Problem statement:
Your output should be the lines of the data that follow, reproduced exactly from the first through the line bearing "act (result A".

Dataset entries:
(* ===== verification/Ctl.v ===== *)
(** * Ctl: the protocol side of lan-linkctl

    Models crates/ctl/src/main.rs from the first packet on: connecting over
    UDP or TCP, sending and receiving control messages, running a native command,
    pushing and pulling a file, pinging.  The sockets, the clock and sleeping are the class
    [Network], which the client is written against.  The addresses to try are
    arguments, as the standard library parses them; so are the random numbers.
    An action is [None] when the client panics; a loop that waits has fuel. *)
From S2P Require Import Prelude Frame Stream Connection Identity Float.

Definition CHUNK_SIZE : Z := 1024.
Definition PORT_CANDIDATES : list Z := [9876; 9877; 9878; 9879; 9880; 9881; 9882; 9883; 9884; 9885].

(** What the client does to the world.  An [Err] of a receive is a timeout or an
    error of the socket. *)
Class Network (W : Type) := {
  net_now : W → Instant;
  net_sleep : Duration → W → W;
  udp_bind : W → result unit string * W;
  send_to : SocketAddr → list byte → W → result unit string * W;
  recv_from : Duration → W → result (list byte) string * W;
  tcp_connect : Duration → W → result unit string * W;
  tcp_write_all : list byte → W → result unit string * W;
  tcp_read_exact : option Duration → nat → W → result (list byte) string * W
}.

Record Ctx := mkCtx { remote : SocketAddr; ctx_psk : Psk; ctx_conn : Z; ctx_seq : Z; via_tcp : bool }.

(** ** Actions: state, errors and panics *)

Section Monad.
Context {S : Type}.
Definition act (A : Type) : Type := S → option (result A string * S).
Definition ret {A} (a : A) : act A := λ s, Some (Ok a, s).
Definition fail {A} (e : string) : act A := λ s, Some (Err e, s).
Definition panic {A} : act A := λ _, None.
Definition bind {A B} (m : act A) (k : A → act B) : act B := λ s,
  match m s with
  | None => None
  | Some (Err e, s) => Some (Err e, s)
  | Some (Ok a, s) => k a s
  end.
(** The result as a value: [let _ = m], [if let Ok(..) = m]. *)
Definition attempt {A} (m : act A) : act (result A string) := λ s,
  match m s with None => None | Some (r, s) => Some (Ok r, s) end.
End Monad.
Arguments act : clear implicits.
Declare Scope act_scope.
Delimit Scope act_scope with act.
Notation "'do!' x ':=' m 'in' k" := (bind m (λ x, k))
  (at level 10, x pattern, m at level 100, k at level 200) : act_scope.

(** ** Packets *)

Section Packets.
Context `{BufCrate} `{AeadCrate} `{ControlCodec}.
Definition encode_packet (conn_id : Z) (t : PacketType) (stream_id seq : Z) (f : Flags)
    (payload nonce : list byte) : list byte :=
  encode (mkHeader conn_id t f stream_id seq 0 0 (wrap 16 (len payload)) nonce) [] ++ payload.
(** [None]: [expect("encrypt")] panics. *)
Definition encode_control (conn_id : Z) (psk : Psk) (seq : Z) (msg : ControlMsg) : option (list byte) :=
  let nonce := make_nonce conn_id seq in
  encrypted ← encrypt psk nonce (serialize msg);
  Some (encode_packet conn_id Data (StreamId.as_u16 Control) seq RELIABLE encrypted nonce).
Definition parse_packet (data : list byte) : option (PacketHeader * list byte) :=
  h ← decode_header data; Some (h, drop HEADER_SIZE data).
(** The ciphertext that the header announces. *)
Definition announced (h : PacketHeader) (ct : list byte) : list byte :=
  take (Nat.min (Z.to_nat (payload_len h)) (length ct)) ct.
Definition is_syn_ack (conn_id : Z) (data : list byte) : bool :=
  match parse_packet data with
  | Some (h, _) => bool_decide (pkt_type h = SynAck) && (Frame.conn_id h =? conn_id)
  | None => false
  end.
Definition syn (conn_id : Z) : list byte :=
  encode_packet conn_id Syn (StreamId.as_u16 Control) 0 empty_flags [] (replicate 12 Byte.x00).
Definition hello : ControlMsg := Hello PROTOCOL_VERSION ["exec"; "input"]%string.
End Packets.

Section Client.
Context `{BufCrate} `{AeadCrate} `{ControlCodec} `{HexCrate} {W : Type} `{Network W}.
Open Scope act_scope.

(** An operation of the network as an action, in any state with a world. *)
Definition io {A} (f : W → result A string * W) : act (Ctx * W) A := λ s,
  let '(r, w) := f s.2 in Some (r, (s.1, w)).
Definition ask {A} (f : Ctx → W → A) : act (Ctx * W) A := λ s, Some (Ok (f s.1 s.2), s).
Definition modify (f : Ctx → Ctx) : act (Ctx * W) unit := λ s, Some (Ok tt, (f s.1, s.2)).
Definition sleep (d : Duration) : act (Ctx * W) unit := λ s, Some (Ok tt, (s.1, net_sleep d s.2)).

Definition tcp_write (data : list byte) : act (Ctx * W) unit :=
  do! tcp := ask (λ c _, via_tcp c) in
  if tcp then do! _ := io (tcp_write_all (be_bytes 4 (wrap 32 (len data)))) in io (tcp_write_all data) else ret tt.
Definition tcp_read_frame (timeout : Duration) : act (Ctx * W) (option (list byte)) :=
  do! tcp := ask (λ c _, via_tcp c) in
  if negb tcp then ret None else
  do! l := attempt (io (tcp_read_exact (Some timeout) 4)) in
  match l with
  | Err _ => ret None
  | Ok l =>
      let frame_len := of_be l in
      if (frame_len =? 0) || (65536 <? frame_len) then ret None else
      do! buf := io (tcp_read_exact None (Z.to_nat frame_len)) in ret (Some buf)
  end.

(** [self.seq += 1] wraps in a release build. *)
Definition send_control (msg : ControlMsg) : act (Ctx * W) unit :=
  do! _ := modify (λ c, mkCtx (remote c) (ctx_psk c) (ctx_conn c) (wrap 32 (ctx_seq c + 1)) (via_tcp c)) in
  do! pkt := ask (λ c _, encode_control (ctx_conn c) (ctx_psk c) (ctx_seq c) msg) in
  match pkt with
  | None => panic
  | Some pkt =>
      do! c := ask (λ c _, c) in
      if via_tcp c then tcp_write pkt else io (send_to (remote c) pkt)
  end.
(** At most MAX_PACKET bytes of the datagram reach the buffer. *)
Definition recv_parsed (timeout : Duration) : act (Ctx * W) (PacketHeader * list byte) :=
  do! buf := io (recv_from timeout) in
  match parse_packet (take MAX_PACKET buf) with
  | None => fail "Bad packet"
  | Some (h, ct) => ret (h, announced h ct)
  end.
Definition recv_control (timeout : Duration) : act (Ctx * W) (option ControlMsg) :=
  do! c := ask (λ c _, c) in
  if via_tcp c then
    do! frame := tcp_read_frame timeout in
    match frame ≫= parse_packet with
    | Some (h, ct) =>
        ret (if bool_decide (pkt_type h = Data)
             then decrypt (ctx_psk c) (nonce h) (announced h ct) ≫= deserialize else None)
    | None => ret None
    end
  else
    do! (h, data) := recv_parsed timeout in
    ret (if bool_decide (pkt_type h = Data) && negb (bool_decide (data = []))
         then decrypt (ctx_psk c) (nonce h) data ≫= deserialize else None).

(** ** Connecting *)

(** The UDP phase: the first address that answers the SYN. *)
Fixpoint probe (conn_id : Z) (remotes : list SocketAddr) (w : W) : option SocketAddr * W :=
  match remotes with
  | [] => (None, w)
  | r :: rest =>
      match udp_bind w with
      | (Err _, w) => probe conn_id rest w
      | (Ok _, w) =>
          match send_to r (syn conn_id) w with
          | (Err _, w) => probe conn_id rest w
          | (Ok _, w) =>
              match recv_from (from_millis 800) w with
              | (Ok data, w) => if is_syn_ack conn_id (take MAX_PACKET data) then (Some r, w) else probe conn_id rest w
              | (Err _, w) => probe conn_id rest w
              end
          end
      end
  end.
(** The TCP phase, to the first port; [false]: not connected, or a wrong answer. *)
Definition tcp_handshake (conn_id : Z) : act (Ctx * W) bool :=
  do! r := attempt (io (tcp_connect (from_secs 3))) in
  match r with
  | Err _ => ret false
  | Ok _ =>
      do! _ := io (tcp_write_all (be_bytes 4 (wrap 32 (len (syn conn_id))))) in
      do! _ := io (tcp_write_all (syn conn_id)) in
      do! l := io (tcp_read_exact None 4) in
      if (of_be l =? 0) || (4096 <=? of_be l) then ret false else
      do! resp := io (tcp_read_exact None (Z.to_nat (of_be l))) in
      if negb (is_syn_ack conn_id resp) then ret false else
      do! _ := io udp_bind in
      do! _ := send_control hello in
      do! _ := tcp_read_frame (from_secs 5) in ret true
  end.
(** [Ctx::new] for the addresses [remotes] of the UDP phase and [tcp_remote] of the other:
    the key, the two phases, and the Hello. *)
Definition connect (psk_hex : string) (remotes : list SocketAddr) (tcp_remote : SocketAddr)
    (not_found : string) (conn_id : Z) (w : W) : option (result Ctx string * W) :=
  match hex_decode psk_hex with
  | None => Some (Err "invalid hex", w)
  | Some bytes =>
      match to_arr32 bytes with
      | None => Some (Err "PSK must be 32 bytes", w)
      | Some psk =>
          let '(found, w) := probe conn_id remotes w in
          match found with
          | Some r =>
              let hs := do! _ := send_control hello in do! _ := recv_control (from_secs 5) in ret tt in
              match hs (mkCtx r psk conn_id 0 false, w) with
              | None => None
              | Some (res, (c, w)) => Some (let? _ := res in Ok c, w)
              end
          | None =>
              match tcp_handshake conn_id (mkCtx tcp_remote psk conn_id 0 true, w) with
              | None => None
              | Some (res, (c, w)) => Some (let? answered := res in if answered : bool then Ok c else Err not_found, w)
              end
          end
      end
  end%string.

(** ** Running a command *)

(** What was printed: (1 is the error output, else the output, the bytes). *)
Fixpoint drain_exec (fuel : nat) (id : Z) (deadline : Instant) (out : list (Z * list byte))
    : act (Ctx * W) (option (option Z) * list (Z * list byte)) :=
  match fuel with
  | O => ret (None, out)
  | S fuel =>
      do! now := ask (λ _ w, net_now w) in
      let remaining := duration_since deadline now in
      if remaining =? 0 then
        do! _ := attempt (send_control (ExecSignal id 15)) in
        do! _ := sleep (from_millis 500) in
        do! _ := attempt (send_control (ExecSignal id 9)) in
        ret (Some None, out)
      else
        do! r := attempt (recv_control (Z.min remaining (from_secs 2))) in
        match r with
        | Ok (Some (ExecChunk i stream chunk)) =>
            drain_exec fuel id deadline (if i =? id then out ++ [(stream, chunk)] else out)
        | Ok (Some (ExecDone i code)) =>
            if i =? id then ret (Some code, out) else drain_exec fuel id deadline out
        | _ => drain_exec fuel id deadline out
        end
  end.
(** The exit code and the output; the code is [None] when the command had none or the time is up. *)
Definition native_run (fuel : nat) (id : Z) (cmd : NativeCmdType) (timeout_secs : Z)
    : act (Ctx * W) (option (option Z) * list (Z * list byte)) :=
  do! _ := send_control (NativeCmd id cmd) in
  do! now := ask (λ _ w, net_now w) in
  drain_exec fuel id (now + from_secs timeout_secs) [].

(** ** Pushing a file *)

(** The wait for an acknowledgement of [end_]. *)
Fixpoint await_ack (fuel : nat) (file_id end_ : Z) (deadline : Instant) : act (Ctx * W) bool :=
  match fuel with
  | O => ret false
  | S fuel =>
      do! now := ask (λ _ w, net_now w) in
      if negb (now <? deadline) then ret false else
      do! r := attempt (recv_control (from_millis 500)) in
      match r with
      | Ok (Some (FileAck i off)) =>
          if (i =? file_id) && (end_ <=? off) then ret true else await_ack fuel file_id end_ deadline
      | _ => await_ack fuel file_id end_ deadline
      end
  end.
(** The retries from number [retry] on, [n] of them left. *)
Fixpoint push_chunk (fuel : nat) (file_id offset : Z) (chunk : list byte) (retry n : nat) : act (Ctx * W) bool :=
  match n with
  | O => ret false
  | S n =>
      do! _ := send_control (FileChunk file_id offset chunk) in
      do! now := ask (λ _ w, net_now w) in
      do! acked := await_ack fuel file_id (offset + len chunk) (now + from_secs (1 + Z.of_nat retry * 2)) in
      if acked then ret true else push_chunk fuel file_id offset chunk (S retry) n
  end.
(** The chunks of the rest of the file; [rest] is not empty in a recursive call. *)
Fixpoint push_chunks (fuel n : nat) (file_id offset : Z) (rest : list byte) : act (Ctx * W) unit :=
  match n, rest with
  | S n, _ :: _ =>
      let chunk := take (Z.to_nat CHUNK_SIZE) rest in
      do! acked := push_chunk fuel file_id offset chunk 0 4 in
      if acked then push_chunks fuel n file_id (offset + len chunk) (drop (Z.to_nat CHUNK_SIZE) rest)
      else fail ("Push #" +:+ pretty file_id +:+ ": chunk at offset " +:+ pretty offset
                   +:+ " not ACKed after 3 retries")%string
  | _, _ => ret tt
  end.
(** [data] is what the local file holds; every chunk is not empty, so their number is at most
    the number of bytes. *)
Definition cmd_push (fuel : nat) (file_id : Z) (data : list byte) (remote_path : string) : act (Ctx * W) unit :=
  do! _ := send_control (FilePush file_id remote_path (len data)) in
  push_chunks fuel (length data) file_id 0 data.

(** ** Pulling a file *)

(** [None] when the time is up. *)
Fixpoint drain_pull (fuel : nat) (id : Z) (deadline : Instant) (buf : list byte)
    : act (Ctx * W) (option (list byte)) :=
  match fuel with
  | O => ret None
  | S fuel =>
      do! now := ask (λ _ w, net_now w) in
      let rem := duration_since deadline now in
      if rem =? 0 then ret None else
      do! r := attempt (recv_control (Z.min rem (from_secs 2))) in
      match r with
      | Ok (Some (ExecChunk eid 0 data)) =>
          drain_pull fuel id deadline (if eid =? id then buf ++ data else buf)
      | Ok (Some (ExecDone eid _)) => if eid =? id then ret (Some buf) else drain_pull fuel id deadline buf
      | _ => drain_pull fuel id deadline buf
      end
  end.
(** What is written to the local file, whatever the exit code was; with [None] the program ends
    in the same way, without a file and without a message. *)
Definition cmd_pull (fuel : nat) (id : Z) (remote_path : string) (timeout : Z)
    : act (Ctx * W) (option (list byte)) :=
  do! _ := send_control (NativeCmd id (ReadFile remote_path)) in
  do! start := ask (λ _ w, net_now w) in
  drain_pull fuel id (start + from_secs timeout) [].

(** The times of [Cmd::Ping] in nanoseconds, [n] pings left of [count], and the error that ends it before. *)
Fixpoint cmd_ping (n : nat) (lat : list Duration) : act (Ctx * W) (list Duration * option string) :=
  match n with
  | O => ret (lat, None)
  | S n =>
      do! start := ask (λ _ w, net_now w) in
      do! r := attempt (do! _ := send_control (Hello PROTOCOL_VERSION ["ping"%string]) in recv_control (from_secs 3)) in
      match r with
      | Err err => ret (lat, Some err)
      | Ok _ =>
          do! e := ask (λ _ w, duration_since (net_now w) start) in
          do! _ := (match n with O => ret tt | _ => sleep (from_millis 500) end) in
          cmd_ping n (lat ++ [e])
      end
  end.
End Client.

Definition human_speed (bytes_per_sec : Z) : string :=
  (if (bytes_per_sec <? 1024)%Z then pretty bytes_per_sec +:+ "B" else
   let kb := (bytes_per_sec / 1024)%Z in
   if (kb <? 1024)%Z then pretty kb +:+ "KB"
   else format_fixed 1 (fdiv (f64_of_Z kb) (f64_of_Z 1024)) +:+ "MB")%string.

(** The time of day of [now_str], from the seconds since the epoch. *)
Definition now_str (secs : Z) : string :=
  let two (z : Z) := ((if (z <? 10)%Z then "0" else "") +:+ pretty z)%string in
  (two (secs / 3600 mod 24)%Z +:+ ":" +:+ two (secs / 60 mod 60)%Z +:+ ":" +:+ two (secs mod 60)%Z)%string.
(* ===== verification/Native.v ===== *)
(** * Native: the dispatcher of the native commands

    Models crates/daemon/src/native_cmd/dispatch.rs over NativeFs, NativeSystem,
    NativeAdmin and NativeDocker: a command gives its output, its exit code and the
    machine after it; [None] is a panic of its thread.  What the sockets of Docker
    answer and what is read from the kernel's log are arguments ([Outside]); so is the
    fuel of a recursive search, the depth of the directories. *)
From S2P Require Import Prelude Text Lines Frame Disk Identity NativeFs NativeSystem NativeAdmin NativeDocker.
#[local] Open Scope Z_scope.

Record Outside := mkOutside {
  kmsg : option (list (list byte));
  socket : nat → string → list byte → option (list byte);
  debug_char : list byte → list byte;
  depth : nat
}.

(** [OpenOptions] and [write_all]: appending does not create the file. *)
Definition write_file (path : string) (data : list byte) (append : bool) (o : Os) : Out * Os :=
  let d := disk o in
  let put bs := set_disk (mkDisk (<[path := bs]> (files d)) (dir_fault d) (write_fault d)) o in
  let open_error e := (text ("open error: " +:+ e +:+ nl) 1, o) in
  let write old :=
    match Disk.write_fault d path with
    | None => (text ("ok" +:+ nl) 0, put (old ++ data))
    | Some (e, None) => open_error e
    | Some (e, Some n) => (text ("write error: " +:+ e +:+ nl) 1, put (old ++ take n data))
    end in
  if append
  then match files d !! path with Some old => write old | None => open_error ENOENT end
  else write [].
(** [fs::write], reporting its error after [name]. *)
Definition overwrite (name path : string) (data : list byte) (o : Os) : Out * Os :=
  match Disk.write path data (disk o) with
  | (Ok _, d) => (text ("ok" +:+ nl) 0, set_disk d o)
  | (Err e, d) => (text (name +:+ " error: " +:+ e +:+ nl) 1, set_disk d o)
  end.
Definition sed (path pattern replacement : string) (o : Os) : Out * Os :=
  match read_to_string o path with
  | Err e => (text ("read error: " +:+ e +:+ nl) 1, o)
  | Ok c => overwrite "write" path (as_bytes (replace pattern replacement c)) o
  end.
Definition read_file (path : string) (o : Os) : Out :=
  match read_to_string o path with
  | Ok c => text c 0
  | Err e => text ("read error: " +:+ e +:+ nl) 1
  end.

Section Dispatch.
Context `{Sha256Crate} `{Md5Crate}.
Definition run_native_cmd (e : Outside) (cmd : NativeCmdType) (o : Os) : option (Out * Os) :=
  let pure out := Some (out, o) in
  match cmd with
  | Ls path long all => pure (cmd_ls o path long all)
  | Cat path => pure (cmd_cat o path)
  | Head path n => pure (cmd_head o path n)
  | Tail path n _ _ => pure (cmd_tail o path n)
  | Stat path => pure (cmd_stat o path)
  | Uptime => pure (cmd_uptime o)
  | Hostname => pure (cmd_hostname o)
  | Free human => pure (cmd_free o human)
  | Cpu => pure (cmd_cpu o)
  | Uname all release machine => pure (cmd_uname o all release machine)
  | Whoami => pure (cmd_whoami o)
  | Ps full user tree => pure (cmd_ps o full user tree)
  | Info => pure (cmd_info o)
  | Arp => pure (cmd_arp o)
  | Netstat tcp udp _ listening => out ← cmd_netstat o tcp udp listening; pure out
  | PortScan host start end_ _ => pure (cmd_portscan o host start end_)
  | Top _ _ => pure (text (cmd_top_snapshot o) 0)
  | Grep pattern path recursive ln cnt => pure (cmd_grep (depth e) o pattern path recursive ln cnt)
  | Dmesg n _ => pure (cmd_dmesg o (kmsg e) n)
  | Lsblk => pure (cmd_lsblk o)
  | Mount => pure (cmd_mount o)
  | Who => pure (cmd_who o)
  | Kill pid signal => pure (cmd_kill o pid signal)
  | Pgrep name full count => pure (cmd_pgrep o name full count)
  | Dns hostname _ => pure (cmd_dns o hostname)
  | Ssh => pure (cmd_ssh_check o)
  | Mkdir recursive paths => pure (cmd_mkdir o recursive paths)
  | Rm recursive force paths => pure (cmd_rm o recursive force paths)
  | Mv src dest => pure (cmd_mv o src dest)
  | Cp recursive src dest => pure (cmd_cp o recursive src dest)
  | Chmod mode paths => pure (cmd_chmod o mode paths)
  | Chown owner paths => pure (cmd_chown o owner paths)
  | DiffCmd file1 file2 => pure (cmd_diff o file1 file2)
  | Wc ls words paths => pure (cmd_wc o ls words paths)
  | Find path name type_ maxdepth => pure (cmd_find o path name type_ maxdepth)
  | Tree path depth dirs_only => pure (cmd_tree o path depth dirs_only)
  | Du path summarize maxdepth => pure (cmd_du o path summarize maxdepth)
  | Df human _ => pure (cmd_df o human)
  | Last n => pure (cmd_last o n)
  | Ip _ _ _ => pure (cmd_ip o)
  | Service action => Some (cmd_service o action)
  | Journal unit_ _ n priority _ => pure (cmd_journal o unit_ n priority)
  | Pkg action => pure (cmd_pkg o action)
  | Docker action => pure (cmd_docker (socket e) (debug_char e) action)
  | Crontab action => Some (cmd_crontab o action)
  | Firewall backend => pure (cmd_firewall o backend)
  | Checksum path algorithm => pure (cmd_checksum o path algorithm)
  | BatchContent ls _ => pure (text (join nl ls) 0)
  | Watch _ cmds => pure (cmd_watch_fn o cmds)
  | WriteFile path data append => Some (write_file path data append o)
  | Sed path pattern replacement _ _ => Some (sed path pattern replacement o)
  | ReadFile path => pure (read_file path o)
  | Touch path => Some (overwrite "touch" path [] o)
  | Pkill name signal => pure (run_program o "pkill" 1 ["/usr/bin/pkill"; "-f"; pretty signal; name])
  | ShellExec cmd _ => pure (run_program o "shell" 1 ["/bin/sh"; "-c"; cmd])
  end.
End Dispatch.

Result of this task:
(* ===== verification/Ctl.v ===== *)
(** * Ctl: the protocol side of lan-linkctl

    Models crates/ctl/src/main.rs from the first packet on: connecting over
    UDP or TCP, sending and receiving control messages, running a native command,
    pushing and pulling a file, pinging.  The sockets, the clock and sleeping are the class
    [Network], which the client is written against.  The addresses to try are
    arguments, as the standard library parses them; so are the random numbers.
    An action is [None] when the client panics; a loop that waits has fuel. *)
From S2P Require Import Prelude Frame Stream Connection Identity Float.

Definition CHUNK_SIZE : Z := 1024.
Definition PORT_CANDIDATES : list Z := [9876; 9877; 9878; 9879; 9880; 9881; 9882; 9883; 9884; 9885].

(** What the client does to the world.  An [Err] of a receive is a timeout or an
    error of the socket. *)
Class Network (W : Type) := {
  net_now : W → Instant;
  net_sleep : Duration → W → W;
  udp_bind : W → result unit string * W;
  send_to : SocketAddr → list byte → W → result unit string * W;
  recv_from : Duration → W → result (list byte) string * W;
  tcp_connect : Duration → W → result unit string * W;
  tcp_write_all : list byte → W → result unit string * W;
  tcp_read_exact : option Duration → nat → W → result (list byte) string * W
}.

Record Ctx := mkCtx { remote : SocketAddr; ctx_psk : Psk; ctx_conn : Z; ctx_seq : Z; via_tcp : bool }.

(** ** Actions: state, errors and panics *)

Section Monad.
Context {S : Type}.
Definition act (A : Type) : Type := S → option (result A string * S).
Definition ret {A} (a : A) : act A := λ s, Some (Ok a, s).
Definition fail {A} (e : string) : act A := λ s, Some (Err e, s).
Definition panic {A} : act A := λ _, None.
Definition bind {A B} (m : act A) (k : A → act B) : act B := λ s,
  match m s with
  | None => None
  | Some (Err e, s) => Some (Err e, s)
  | Some (Ok a, s) => k a s
  end.
(** The result as a value: [let _ = m], [if let Ok(..) = m]. *)
Definition attempt {A} (m : act A) : act (result A string) := λ s,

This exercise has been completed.